Please set down exactly the lines of the listing below from the line containing "revert outs. induction" through the line containing "PineconeManager.outcomes := tail [];", both lines included, leaving out all other lines.

Available records below:

(** Without a chain the full service answers with a fixed apology, also at
    confidence 0.5 and without sources. *)
Lemma service_unavailable_answer (msgs : list SustainableTravelRAGService.Message)
  (question : string) (uc : option SustainableTravelRAGService.UserContext) :
  fst (SustainableTravelRAGService.get_travel_advice
         {| SustainableTravelRAGService.qa_chain := None;
            SustainableTravelRAGService.messages := msgs |} question uc)
  = Ok {| SustainableTravelRAGService.answer :=
            SustainableTravelRAGService.unavailable_text;
          SustainableTravelRAGService.sources := [];
          SustainableTravelRAGService.confidence := 0.5%Q;
          SustainableTravelRAGService.chat_history := None |}.
Proof. reflexivity. Qed.

(** ** Conversation window *)

Lemma last_n_skipn {T : Type} (k : nat) (l : list T) :
  0 < k -> last_n k l = skipn (length l - k) l.
Proof. intros Hk. destruct k as [| k]; [lia | reflexivity]. Qed.


Lemma last_n_app {T : Type} (k : nat) (l1 l2 : list T) :
  0 < k -> k <= length l2 -> last_n k (l1 ++ l2) = skipn (length l2 - k) l2.
Proof.
  intros Hpos Hk. rewrite last_n_skipn by exact Hpos. rewrite length_app, skipn_app.
  replace (length l1 + length l2 - k - length l1) with (length l2 - k) by lia.
  rewrite skipn_all2 by lia. reflexivity.
Qed.











(** ** Validation of the knowledge base *)

Definition required_fields : list string :=
  ["location"; "category"; "sustainability_score"].

(** The first required field the metadata object lacks. *)
Definition missing_field (meta : list (string * KnowledgeBaseBuilder.JSON))
  : option string :=
  List.find (fun f => negb (bool_decide
                              (is_Some (KnowledgeBaseBuilder.lookup_member f meta))))
            required_fields.

(** A record with a non-empty text and an object as metadata. *)
Definition record_with (members meta : list (string * KnowledgeBaseBuilder.JSON))
  : Prop :=
  (exists t, KnowledgeBaseBuilder.lookup_member "text" members = Some t
             /\ KnowledgeBaseBuilder.json_truthy t = true)
  /\ KnowledgeBaseBuilder.lookup_member "metadata" members
     = Some (KnowledgeBaseBuilder.JObj meta).


(** What the assertions decide for a record with text and metadata. *)
Lemma validate_doc_record (i : nat)
  (members meta : list (string * KnowledgeBaseBuilder.JSON)) :
  record_with members meta ->
  KnowledgeBaseBuilder.validate_doc i (KnowledgeBaseBuilder.JObj members)
  = match missing_field meta with
    | Some f => Raise (AssertionError ("Missing " +:+ f +:+ " in metadata " +:+ pretty i))
    | None => Ok tt
    end.
Proof.
  intros [(t & Htext & Htruthy) Hmeta].
  unfold KnowledgeBaseBuilder.validate_doc, KnowledgeBaseBuilder.assert,
    KnowledgeBaseBuilder.py_in, KnowledgeBaseBuilder.py_getitem,
    KnowledgeBaseBuilder.show, missing_field, required_fields.
  rewrite Htext, Hmeta. cbn [bind]. rewrite Htruthy.
  rewrite (bool_decide_eq_true_2 _ (ltac:(eexists; reflexivity) : is_Some (Some t))).
  rewrite (bool_decide_eq_true_2 _
             (ltac:(eexists; reflexivity)
               : is_Some (Some (KnowledgeBaseBuilder.JObj meta)))).
  cbn [bind List.find].
  destruct (bool_decide (is_Some (KnowledgeBaseBuilder.lookup_member "location" meta)));
    cbn [bind negb]; [| reflexivity].
  destruct (bool_decide (is_Some (KnowledgeBaseBuilder.lookup_member "category" meta)));
    cbn [bind negb]; [| reflexivity].
  destruct (bool_decide
              (is_Some (KnowledgeBaseBuilder.lookup_member "sustainability_score" meta)));
    cbn [bind negb]; reflexivity.
Qed.


Definition full_metadata : list (string * KnowledgeBaseBuilder.JSON) :=
  [ ("location", KnowledgeBaseBuilder.JStr "Unknown");
    ("category", KnowledgeBaseBuilder.JStr "eco_hotel");
    ("sustainability_score", KnowledgeBaseBuilder.JNum 80) ].


Definition kb_members (text : string) (meta : list (string * KnowledgeBaseBuilder.JSON))
  : list (string * KnowledgeBaseBuilder.JSON) :=
  [ ("text", KnowledgeBaseBuilder.JStr text);
    ("metadata", KnowledgeBaseBuilder.JObj meta);
    ("source", KnowledgeBaseBuilder.JStr "https://www.example.com/eco-hotel") ].

Definition kb_record (text : string) (meta : list (string * KnowledgeBaseBuilder.JSON))
  : KnowledgeBaseBuilder.JSON :=
  KnowledgeBaseBuilder.JObj (kb_members text meta).



(** ** Batched upsert *)

(** The batches [upsert_vectors] submits for a positive batch size [n]. *)
Definition batches_of (vectors : list PineconeManager.Vector) (n : nat)
  : list (list PineconeManager.Triple) :=
  map (fun i => PineconeManager.to_upsert (slice i (i + n) vectors))
      (range_step (length vectors) n).

(** How many of the next [n] calls the remote accepts before it first refuses
    one. *)
Fixpoint accepted (outs : list bool) (n : nat) : nat :=
  match n with
  | O => O
  | S n' => match outs with
            | false :: _ => O
            | _ => S (accepted (tail outs) n')
            end
  end.

Lemma accepted_le (outs : list bool) (n : nat) : accepted outs n <= n.
Proof.
  revert outs. induction n as [| n IH]; intros outs; cbn; [lia |].
  destruct outs as [| [] rest]; cbn; try lia.
  - specialize (IH []). cbn in IH. lia.
  - specialize (IH rest). lia.
Qed.

Lemma upsert_loop_run (starts : list nat) (vectors : list PineconeManager.Vector)
  (n : nat) (idx : PineconeManager.Index) :
  let bs := map (fun i => PineconeManager.to_upsert (slice i (i + n) vectors)) starts in
  let j := accepted (PineconeManager.outcomes idx) (length starts) in
  let run := PineconeManager.upsert_loop starts vectors n idx in
  PineconeManager.attempts (snd run) = PineconeManager.attempts idx ++ firstn (S j) bs
  /\ PineconeManager.committed (snd run)
     = PineconeManager.committed idx ++ firstn j bs
  /\ fst run = (if (j =? length starts)%nat then Ok tt
                else Raise (ExternalError "upsert failed")).
Proof.
  revert idx. induction starts as [| i rest IH]; intros idx; cbn zeta.
  - cbn. rewrite !app_nil_r. repeat split; reflexivity.
  - cbn [PineconeManager.upsert_loop map length accepted].
    unfold PineconeManager.index_upsert.
    destruct (PineconeManager.outcomes idx) as [| [] outs] eqn:Houts.
    + specialize (IH {| PineconeManager.outcomes := tail [];
                        PineconeManager.attempts :=
                          PineconeManager.attempts idx
                          ++ [PineconeManager.to_upsert (slice i (i + n) vectors)];
                        PineconeManager.committed :=
                          PineconeManager.committed idx
                          ++ [PineconeManager.to_upsert (slice i (i + n) vectors)];
                        PineconeManager.respond := PineconeManager.respond idx |}).
      cbn zeta in IH. destruct IH as (Ha & Hc & Hr).
      cbn [PineconeManager.outcomes PineconeManager.attempts
           PineconeManager.committed] in Ha, Hc, Hr.
      rewrite Ha, Hc, Hr. rewrite <- !app_assoc. repeat split; reflexivity.
    + specialize (IH {| PineconeManager.outcomes := tail (true :: outs);
                        PineconeManager.attempts :=
                          PineconeManager.attempts idx
                          ++ [PineconeManager.to_upsert (slice i (i + n) vectors)];
                        PineconeManager.committed :=
                          PineconeManager.committed idx
                          ++ [PineconeManager.to_upsert (slice i (i + n) vectors)];
                        PineconeManager.respond := PineconeManager.respond idx |}).
      cbn zeta in IH. destruct IH as (Ha & Hc & Hr).
      cbn [PineconeManager.outcomes PineconeManager.attempts
           PineconeManager.committed] in Ha, Hc, Hr.
      rewrite Ha, Hc, Hr. rewrite <- !app_assoc. repeat split; reflexivity.
    + cbn. rewrite app_nil_r. repeat split; reflexivity.
Qed.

End of Available records.

» Answer for this exercise:
  revert outs. induction n as [| n IH]; intros outs; cbn; [lia |].
  destruct outs as [| [] rest]; cbn; try lia.
  - specialize (IH []). cbn in IH. lia.
  - specialize (IH rest). lia.
Qed.

Lemma upsert_loop_run (starts : list nat) (vectors : list PineconeManager.Vector)
  (n : nat) (idx : PineconeManager.Index) :
  let bs := map (fun i => PineconeManager.to_upsert (slice i (i + n) vectors)) starts in
  let j := accepted (PineconeManager.outcomes idx) (length starts) in
  let run := PineconeManager.upsert_loop starts vectors n idx in
  PineconeManager.attempts (snd run) = PineconeManager.attempts idx ++ firstn (S j) bs
  /\ PineconeManager.committed (snd run)
     = PineconeManager.committed idx ++ firstn j bs
  /\ fst run = (if (j =? length starts)%nat then Ok tt
                else Raise (ExternalError "upsert failed")).
Proof.
  revert idx. induction starts as [| i rest IH]; intros idx; cbn zeta.
  - cbn. rewrite !app_nil_r. repeat split; reflexivity.
  - cbn [PineconeManager.upsert_loop map length accepted].
    unfold PineconeManager.index_upsert.
    destruct (PineconeManager.outcomes idx) as [| [] outs] eqn:Houts.
    + specialize (IH {| PineconeManager.outcomes := tail [];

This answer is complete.